By 1914 there was a growing acknowledgement within the IWW that despite the huge part it had played in the class struggle, the union had not succeeded in becoming a mass revolutionary force. It had failed to sweep aside the conservative American Federation of Labour (AFL) and lead the American working class to socialism.
The victory in Lawrence in 1912 had seen the IWW recruit 14,000 new members in that town alone, but within a year membership in Lawrence had fallen to just 700. In 1914, after years of struggle, the IWW had only 11,000 paid-up members across the country and was being written off.
Bill Haywood was elected general secretary and launched organising drives in a number of industries, determined to establish and consolidate strong union organisation.
The IWW was successful in organising migratory agricultural workers, moving into iron and copper mining, lumber, construction and oil. As Ralph Chaplin put it, the IWW was taking control “on the job”. This was in the face of often fierce employer resistance, violent repression and AFL scabbing. So successful was the union that a growing number of state governors demanded that the federal government take action.
The outbreak of war in Europe in 1914 provided the spectacle of socialist parties and trade unions rallying to their respective governments. The Russian Bolsheviks and a handful of others resisted the tide of jingoistic patriotism.
In the US there was massive opposition to becoming involved in the conflict. The Democrat, Woodrow Wilson, secured re-election as president in 1916 on the promise of keeping the country out of the war. Once elected, in the best traditions of bourgeois politics, he promptly took the US into the war.
Despite his ill-deserved reputation as a liberal, Wilson was determined to crush any and all domestic opposition to the war. Draconian laws criminalised dissent.
While the reformist Socialist Party took a strong anti-war stance, Haywood was opposed to the IWW getting involved in anti-war campaigning. He argued that the war provided ideal conditions for building the IWW and that they should focus on organising and not give the state an excuse for repression.
Other leading Wobblies disagreed, with Frank Little, a strong opponent of the war, arguing that repression was going to come anyway. Little was horrifically proved right when he was kidnapped, tortured and murdered, his body hung from a bridge, by company gunmen in the copper town of Butte, Montana, in August 1917.
Meanwhile a number of states, starting with Idaho, passed anti-union laws effectively banning the IWW. The federal government finally took action on 5 September 1917 with coordinated raids on IWW offices in 33 cities. In Chicago alone the authorities seized five tons of “evidence”.
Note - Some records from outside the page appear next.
Lemma get0_inv (v r : JSValue) :
  get0 v = Ok r -> nullish v = false /\ r = first v.
Proof.
  unfold get0. destruct (nullish v); [discriminate|].
  intros H. injection H as <-. now split.
Qed.

Lemma truthy_not_nullish (v : JSValue) : truthy v = true -> nullish v = false.
Proof. destruct v; simpl; congruence. Qed.

Lemma array_not_nullish (v : JSValue) (k : string) (l : list JSValue) :
  prop v k = JArray l -> nullish v = false.
Proof. destruct v; simpl; congruence. Qed.

Lemma bind_ok_inv {A B : Type} (r : Result A) (k : A -> Result B) (b : B) :
  bind r k = Ok b -> exists a, r = Ok a /\ k a = Ok b.
Proof.
  destruct r as [a|e]; simpl; [|discriminate]. intros H. now exists a.
Qed.

(** ** Relationship records *)

Lemma slideTypeCallback_ok (rel : JSValue) (b : bool) :
  slideTypeCallback rel = Ok b <->
  typedRecord rel = true /\ b = slideTyped rel.
Proof.
  unfold slideTypeCallback, typedRecord, slideTyped, attribute, get.
  destruct (nullish rel); simpl; [split; [discriminate | intros [? _]; discriminate]|].
  destruct (nullish (prop rel "$")); simpl;
    [split; [discriminate | intros [? _]; discriminate]|].
  destruct (prop (prop rel "$") "Type"); simpl;
    try (split; [discriminate | intros [? _]; discriminate]).
  split.
  - intros H. injection H as <-. now split.
  - now intros [_ ->].
Qed.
Instead of going underground, Haywood ordered those indicted to surrender and to fight the charges they faced in court. He actually seems to have believed that the Wobblies could successfully defend themselves. They had not campaigned against the war and the authorities would find no evidence that the union was being financed by the Germans.
But while there had been notable courtroom victories in the past, not least Haywood’s July 1907 defeat of an attempted judicial lynching in Idaho, the war had changed things.
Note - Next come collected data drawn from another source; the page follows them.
(** An ascending table is its rows up to [lo], then the rows strictly
    between [lo] and [hi], then the rows from [hi] on. *)
Lemma sorted_three_parts (lo hi : Qc) (d : list Qc) :
  (lo < hi)%Qc -> StronglySorted Qcle d ->
  exists A B C,
    d = A ++ B ++ C
    /\ Forall (fun v => (v <= lo)%Qc) A
    /\ Forall (fun v => (lo < v)%Qc /\ (v < hi)%Qc) B
    /\ Forall (fun v => (hi <= v)%Qc) C.
Proof.
  intros Hlohi. induction 1 as [|x d Hs IH Hf].
  - exists [], [], []. repeat split; constructor.
  - destruct IH as [A [B [C [-> [HA [HB HC]]]]]].
    rewrite Forall_forall in Hf.
    destruct (Qclt_le_dec lo x) as [Hlo|Hlo].
    + assert (EA : A = []).
      { destruct A as [|a A]; [reflexivity|]. exfalso.
        inversion HA as [|? ? Ha _]; subst.
        apply (Qclt_not_le _ _ Hlo).
        apply Qcle_trans with (y := a); [|exact Ha].
        apply Hf. left. reflexivity. }
      subst A. destruct (Qclt_le_dec x hi) as [Hhi|Hhi].
      * exists [], (x :: B), C. repeat split; auto.
      * assert (EB : B = []).
        { destruct B as [|b B]; [reflexivity|]. exfalso.
          inversion HB as [|? ? [_ Hb] _]; subst.
          apply (Qclt_not_le _ _ Hb).
          apply Qcle_trans with (y := x); [exact Hhi|].
          apply Hf. left. reflexivity. }
        subst B. exists [], [], (x :: C). repeat split; auto.
    + exists (x :: A), B, C. repeat split; auto.
Qed.

(** Two ascending lists with the same elements, one of them strictly
    ascending, start and end with the same value. *)
Lemma same_ends (M B : list Qc) :
  StronglySorted Qclt M -> StronglySorted Qcle B ->
  (forall v, In v M <-> In v B) -> M <> [] ->
  hd 0%Qc M = hd 0%Qc B /\ last M 0%Qc = last B 0%Qc.
Proof.
  intros HM HB Hmem HMne.
  assert (HBne : B <> []).
  { intros ->. destruct M as [|m M]; [contradiction|].
    apply (Hmem m). left. reflexivity. }
  apply Qclt_le_weak_sorted in HM. split; apply Qcle_antisym.
  - apply sorted_first_le; [exact HM|]. apply Hmem.
    destruct B; [contradiction|]. left. reflexivity.
  - apply sorted_first_le; [exact HB|]. apply Hmem.
    destruct M; [contradiction|]. left. reflexivity.
  - apply sorted_le_last; [exact HB|]. apply Hmem. apply last_In, HMne.
  - apply sorted_le_last; [exact HM|]. apply Hmem. apply last_In, HBne.
Qed.

Lemma NoDup_same_length (M N : list Qc) :
  NoDup M -> NoDup N -> (forall v, In v M <-> In v N) -> length M = length N.
Proof.
  intros HM HN Hmem. apply Nat.le_antisymm.
  - apply NoDup_incl_length; [exact HM|]. intros v Hv. apply Hmem, Hv.
  - apply NoDup_incl_length; [exact HN|]. intros v Hv. apply Hmem, Hv.
Qed.


Lemma linspace_ideal (rate : nat) :
  1 <= rate ->
  linspace 0%Qc (1 - 1 / Qc_of_nat rate)%Qc rate = ideal_fractions rate.
Proof.
  intros Hr. unfold ideal_fractions. destruct rate as [|[|n]]; [lia| |].
  - simpl; f_equal; try (apply Qc_is_canon; reflexivity).
  - unfold linspace. cbv beta iota zeta.
    replace (S (S n) - 1) with (S n) by lia.
    rewrite (seq_S (S n) 0), map_app. cbn [map Nat.add].
    assert (Hr0 : Qc_of_nat (S (S n)) <> 0%Qc) by (apply Qc_of_nat_pos; lia).
    assert (Hn0 : Qc_of_nat (S n) <> 0%Qc) by (apply Qc_of_nat_pos; lia).
    pose proof (Qc_of_nat_S (S n)) as Er.
    f_equal.
    + apply map_ext. intros i. rewrite Er. field. split; [|exact Hn0].
      intros E. apply Hr0. rewrite Er. exact E.
    + f_equal. rewrite Er. field.
      intros E. apply Hr0. rewrite Er. exact E.
Qed.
The full weight of the federal government was thrown against the IWW at a time when the country was in the grip of a jingoistic hysteria. It did not matter that the union had not opposed the war because the government had decided to destroy it because of its militancy and radicalism. The IWW fell victim to a “red scare”.
At the end of the great Chicago trial that began in April 1918 and lasted four months, the IWW leadership was found guilty and sentenced to punitive jail terms. Haywood and 14 others got 20 years, 33 others got ten years, another 35 got five years and 12 got one year. And these sentences were to be served in the harshest conditions. So much for Woodrow Wilson’s liberalism!
There were other mass trials in Sacramento, Wichita and in Omaha, Nebraska. The Sacramento trial of 54 Wobblies saw the police harass the defence campaign. The secretary of the defence committee was arrested no less than 15 times.
When Theodora Pollok, a middle class sympathiser, attempted to arrange bail for some of the prisoners, she was arrested, the bail money was confiscated, and she was subjected to an internal examination normally reserved for prostitutes.
The Sacramento prisoners (five died in prison) all got from one to ten years in January 1919. Pollok got a $100 fine. Alongside this judicial repression, IWW members were subject to a nationwide campaign of violent intimidation ranging from beatings to lynching, all this during a war ostensibly fought “for democracy”.
The IWW was successfully beaten down, forced onto the defensive and into retreat. The repression continued into the post-war years.